Which lines in the records below contain the word "pose"? Copy each one.
———
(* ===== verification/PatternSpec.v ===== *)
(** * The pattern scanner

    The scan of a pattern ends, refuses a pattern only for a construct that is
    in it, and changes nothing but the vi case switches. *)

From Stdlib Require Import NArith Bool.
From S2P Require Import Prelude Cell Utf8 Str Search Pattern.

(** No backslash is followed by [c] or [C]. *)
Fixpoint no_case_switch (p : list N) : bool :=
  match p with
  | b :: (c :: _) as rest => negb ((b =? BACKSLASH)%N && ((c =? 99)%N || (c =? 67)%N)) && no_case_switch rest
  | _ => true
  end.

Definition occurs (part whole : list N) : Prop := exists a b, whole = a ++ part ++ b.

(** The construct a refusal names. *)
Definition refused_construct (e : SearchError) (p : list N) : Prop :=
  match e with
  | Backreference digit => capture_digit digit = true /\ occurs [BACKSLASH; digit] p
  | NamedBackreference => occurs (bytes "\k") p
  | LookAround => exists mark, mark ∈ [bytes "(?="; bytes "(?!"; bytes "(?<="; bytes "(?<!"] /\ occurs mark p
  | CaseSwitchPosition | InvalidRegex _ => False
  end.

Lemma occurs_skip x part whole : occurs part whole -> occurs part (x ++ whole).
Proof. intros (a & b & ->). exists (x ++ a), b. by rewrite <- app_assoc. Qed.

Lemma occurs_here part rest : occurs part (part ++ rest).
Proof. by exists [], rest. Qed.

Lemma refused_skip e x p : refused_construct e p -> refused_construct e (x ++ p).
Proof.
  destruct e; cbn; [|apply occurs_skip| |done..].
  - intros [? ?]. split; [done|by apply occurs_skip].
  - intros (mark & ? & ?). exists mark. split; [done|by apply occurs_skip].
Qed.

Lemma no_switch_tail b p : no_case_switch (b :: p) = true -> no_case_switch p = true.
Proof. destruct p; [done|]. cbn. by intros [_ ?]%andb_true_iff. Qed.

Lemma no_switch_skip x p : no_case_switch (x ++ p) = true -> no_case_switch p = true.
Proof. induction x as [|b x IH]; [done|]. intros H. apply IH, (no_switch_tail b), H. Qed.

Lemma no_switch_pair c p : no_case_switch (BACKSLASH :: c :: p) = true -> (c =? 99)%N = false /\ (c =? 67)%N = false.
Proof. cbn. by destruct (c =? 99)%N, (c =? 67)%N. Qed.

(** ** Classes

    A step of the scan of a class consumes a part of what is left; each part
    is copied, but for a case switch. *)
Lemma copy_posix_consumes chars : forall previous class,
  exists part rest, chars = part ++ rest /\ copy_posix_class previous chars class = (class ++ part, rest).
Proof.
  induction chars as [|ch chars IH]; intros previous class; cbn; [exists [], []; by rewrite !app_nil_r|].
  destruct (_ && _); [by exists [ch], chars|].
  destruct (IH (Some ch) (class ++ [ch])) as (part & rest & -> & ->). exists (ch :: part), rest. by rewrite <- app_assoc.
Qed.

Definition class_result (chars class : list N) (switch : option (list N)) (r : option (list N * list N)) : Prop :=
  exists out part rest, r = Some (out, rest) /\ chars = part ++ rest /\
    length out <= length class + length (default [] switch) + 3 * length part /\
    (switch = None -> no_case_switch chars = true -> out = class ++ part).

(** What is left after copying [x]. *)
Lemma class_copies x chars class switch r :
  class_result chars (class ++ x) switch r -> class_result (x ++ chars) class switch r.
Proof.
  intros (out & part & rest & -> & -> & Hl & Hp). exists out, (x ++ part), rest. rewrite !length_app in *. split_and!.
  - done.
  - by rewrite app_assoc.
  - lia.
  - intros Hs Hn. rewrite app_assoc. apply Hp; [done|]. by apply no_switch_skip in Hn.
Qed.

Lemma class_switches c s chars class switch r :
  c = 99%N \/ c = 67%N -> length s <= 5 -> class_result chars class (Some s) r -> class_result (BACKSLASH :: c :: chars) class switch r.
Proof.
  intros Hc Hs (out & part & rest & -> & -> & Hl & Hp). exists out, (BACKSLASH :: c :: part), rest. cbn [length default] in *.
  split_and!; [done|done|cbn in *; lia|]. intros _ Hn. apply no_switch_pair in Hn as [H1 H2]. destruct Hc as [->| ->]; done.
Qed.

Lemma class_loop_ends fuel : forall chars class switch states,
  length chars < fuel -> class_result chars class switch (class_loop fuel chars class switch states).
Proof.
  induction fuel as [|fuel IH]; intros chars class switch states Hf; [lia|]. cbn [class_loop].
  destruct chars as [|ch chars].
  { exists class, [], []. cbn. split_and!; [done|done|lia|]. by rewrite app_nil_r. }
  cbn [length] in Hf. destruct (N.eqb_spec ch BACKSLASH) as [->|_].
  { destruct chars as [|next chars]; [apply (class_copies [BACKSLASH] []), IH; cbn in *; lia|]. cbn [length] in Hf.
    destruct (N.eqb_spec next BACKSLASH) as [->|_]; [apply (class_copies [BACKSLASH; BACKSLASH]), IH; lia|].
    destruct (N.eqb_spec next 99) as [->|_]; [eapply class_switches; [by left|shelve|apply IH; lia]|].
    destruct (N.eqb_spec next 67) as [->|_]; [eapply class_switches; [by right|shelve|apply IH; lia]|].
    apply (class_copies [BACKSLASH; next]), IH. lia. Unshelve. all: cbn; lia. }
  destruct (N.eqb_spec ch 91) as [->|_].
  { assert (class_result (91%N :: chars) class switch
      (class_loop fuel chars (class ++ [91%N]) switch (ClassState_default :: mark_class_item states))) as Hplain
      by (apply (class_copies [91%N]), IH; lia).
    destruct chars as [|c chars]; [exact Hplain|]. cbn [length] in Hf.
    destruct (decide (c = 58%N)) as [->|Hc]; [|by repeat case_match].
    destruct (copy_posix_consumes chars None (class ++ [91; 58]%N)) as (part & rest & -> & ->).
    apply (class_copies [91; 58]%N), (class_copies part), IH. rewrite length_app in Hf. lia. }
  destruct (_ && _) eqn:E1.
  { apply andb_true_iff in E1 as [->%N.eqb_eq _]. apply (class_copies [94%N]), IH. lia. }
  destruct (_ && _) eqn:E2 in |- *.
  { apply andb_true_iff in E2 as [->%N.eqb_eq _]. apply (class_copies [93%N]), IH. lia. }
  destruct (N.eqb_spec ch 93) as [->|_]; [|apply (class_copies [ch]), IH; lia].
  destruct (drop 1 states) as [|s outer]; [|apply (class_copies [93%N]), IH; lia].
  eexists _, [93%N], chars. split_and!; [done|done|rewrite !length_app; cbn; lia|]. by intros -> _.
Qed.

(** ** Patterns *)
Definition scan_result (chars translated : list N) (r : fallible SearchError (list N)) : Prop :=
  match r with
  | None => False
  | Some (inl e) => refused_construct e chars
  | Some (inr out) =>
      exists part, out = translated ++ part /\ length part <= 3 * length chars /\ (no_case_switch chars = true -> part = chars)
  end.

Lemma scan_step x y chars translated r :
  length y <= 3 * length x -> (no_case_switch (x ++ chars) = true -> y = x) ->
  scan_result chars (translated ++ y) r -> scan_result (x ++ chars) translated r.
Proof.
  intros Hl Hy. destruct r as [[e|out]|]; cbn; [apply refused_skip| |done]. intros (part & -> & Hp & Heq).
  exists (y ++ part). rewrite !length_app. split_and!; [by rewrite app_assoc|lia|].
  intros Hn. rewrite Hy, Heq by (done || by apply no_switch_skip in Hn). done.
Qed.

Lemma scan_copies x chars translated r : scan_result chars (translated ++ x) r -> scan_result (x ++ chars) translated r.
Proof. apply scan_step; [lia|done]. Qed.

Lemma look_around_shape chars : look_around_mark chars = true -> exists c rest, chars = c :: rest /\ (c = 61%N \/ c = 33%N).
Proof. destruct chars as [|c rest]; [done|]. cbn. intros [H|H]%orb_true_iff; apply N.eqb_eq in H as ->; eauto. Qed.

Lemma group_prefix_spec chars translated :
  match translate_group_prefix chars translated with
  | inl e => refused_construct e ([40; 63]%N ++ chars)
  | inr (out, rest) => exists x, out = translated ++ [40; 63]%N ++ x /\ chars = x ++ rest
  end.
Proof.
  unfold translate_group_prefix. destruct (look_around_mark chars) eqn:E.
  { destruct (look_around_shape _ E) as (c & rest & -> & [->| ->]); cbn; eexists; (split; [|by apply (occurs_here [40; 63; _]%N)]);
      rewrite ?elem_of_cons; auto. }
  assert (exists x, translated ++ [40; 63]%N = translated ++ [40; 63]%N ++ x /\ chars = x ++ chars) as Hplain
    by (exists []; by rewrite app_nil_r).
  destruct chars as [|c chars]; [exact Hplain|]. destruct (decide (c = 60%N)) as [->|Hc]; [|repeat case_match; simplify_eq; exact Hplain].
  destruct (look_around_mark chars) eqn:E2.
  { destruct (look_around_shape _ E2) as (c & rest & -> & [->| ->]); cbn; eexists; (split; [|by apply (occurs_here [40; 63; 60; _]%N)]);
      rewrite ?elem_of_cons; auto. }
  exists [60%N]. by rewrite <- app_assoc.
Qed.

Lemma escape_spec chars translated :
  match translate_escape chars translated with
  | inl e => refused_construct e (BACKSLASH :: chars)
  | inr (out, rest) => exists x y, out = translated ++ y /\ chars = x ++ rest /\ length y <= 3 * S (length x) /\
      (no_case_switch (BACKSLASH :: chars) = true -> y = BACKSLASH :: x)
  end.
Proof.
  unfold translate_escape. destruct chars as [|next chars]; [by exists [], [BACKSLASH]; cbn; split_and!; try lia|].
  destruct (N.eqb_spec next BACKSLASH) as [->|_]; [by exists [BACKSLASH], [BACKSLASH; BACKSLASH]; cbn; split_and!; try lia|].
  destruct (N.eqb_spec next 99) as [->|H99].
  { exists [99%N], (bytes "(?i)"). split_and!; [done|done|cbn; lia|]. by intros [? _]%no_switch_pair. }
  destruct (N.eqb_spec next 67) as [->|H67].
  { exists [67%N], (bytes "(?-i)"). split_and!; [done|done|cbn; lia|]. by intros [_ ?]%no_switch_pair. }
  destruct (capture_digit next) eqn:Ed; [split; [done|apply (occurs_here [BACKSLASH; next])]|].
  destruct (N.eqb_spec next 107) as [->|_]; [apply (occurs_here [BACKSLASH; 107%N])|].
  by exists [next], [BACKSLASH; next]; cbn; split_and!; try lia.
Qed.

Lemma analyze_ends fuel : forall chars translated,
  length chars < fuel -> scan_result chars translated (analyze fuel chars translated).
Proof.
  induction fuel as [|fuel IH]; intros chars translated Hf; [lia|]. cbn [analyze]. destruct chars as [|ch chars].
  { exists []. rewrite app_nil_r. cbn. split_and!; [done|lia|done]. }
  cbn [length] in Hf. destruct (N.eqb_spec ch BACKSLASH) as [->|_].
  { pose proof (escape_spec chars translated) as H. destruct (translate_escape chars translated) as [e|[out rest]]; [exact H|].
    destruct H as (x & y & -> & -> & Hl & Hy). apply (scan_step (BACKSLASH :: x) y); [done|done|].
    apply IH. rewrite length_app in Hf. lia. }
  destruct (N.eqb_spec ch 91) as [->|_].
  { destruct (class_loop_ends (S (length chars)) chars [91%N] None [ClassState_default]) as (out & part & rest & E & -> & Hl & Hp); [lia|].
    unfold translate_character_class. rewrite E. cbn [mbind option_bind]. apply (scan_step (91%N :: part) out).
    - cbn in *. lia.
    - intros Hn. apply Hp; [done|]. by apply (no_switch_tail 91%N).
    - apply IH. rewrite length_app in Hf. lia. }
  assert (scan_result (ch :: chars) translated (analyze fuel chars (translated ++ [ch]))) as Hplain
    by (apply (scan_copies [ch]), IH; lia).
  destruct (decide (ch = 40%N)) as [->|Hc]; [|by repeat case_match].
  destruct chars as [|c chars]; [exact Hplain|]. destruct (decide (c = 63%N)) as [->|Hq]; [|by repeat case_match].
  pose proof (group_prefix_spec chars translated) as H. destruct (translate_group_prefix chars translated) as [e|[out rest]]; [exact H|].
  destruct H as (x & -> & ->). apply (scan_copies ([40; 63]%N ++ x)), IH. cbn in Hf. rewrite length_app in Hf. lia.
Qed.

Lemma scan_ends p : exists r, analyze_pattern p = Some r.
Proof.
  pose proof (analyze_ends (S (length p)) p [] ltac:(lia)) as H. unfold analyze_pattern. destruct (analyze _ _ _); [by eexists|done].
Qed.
———
ANSWER FOR THE TASK —
  { pose proof (escape_spec chars translated) as H. destruct (translate_escape chars translated) as [e|[out rest]]; [exact H|].
  pose proof (group_prefix_spec chars translated) as H. destruct (translate_group_prefix chars translated) as [e|[out rest]]; [exact H|].
  pose proof (analyze_ends (S (length p)) p [] ltac:(lia)) as H. unfold analyze_pattern. destruct (analyze _ _ _); [by eexists|done].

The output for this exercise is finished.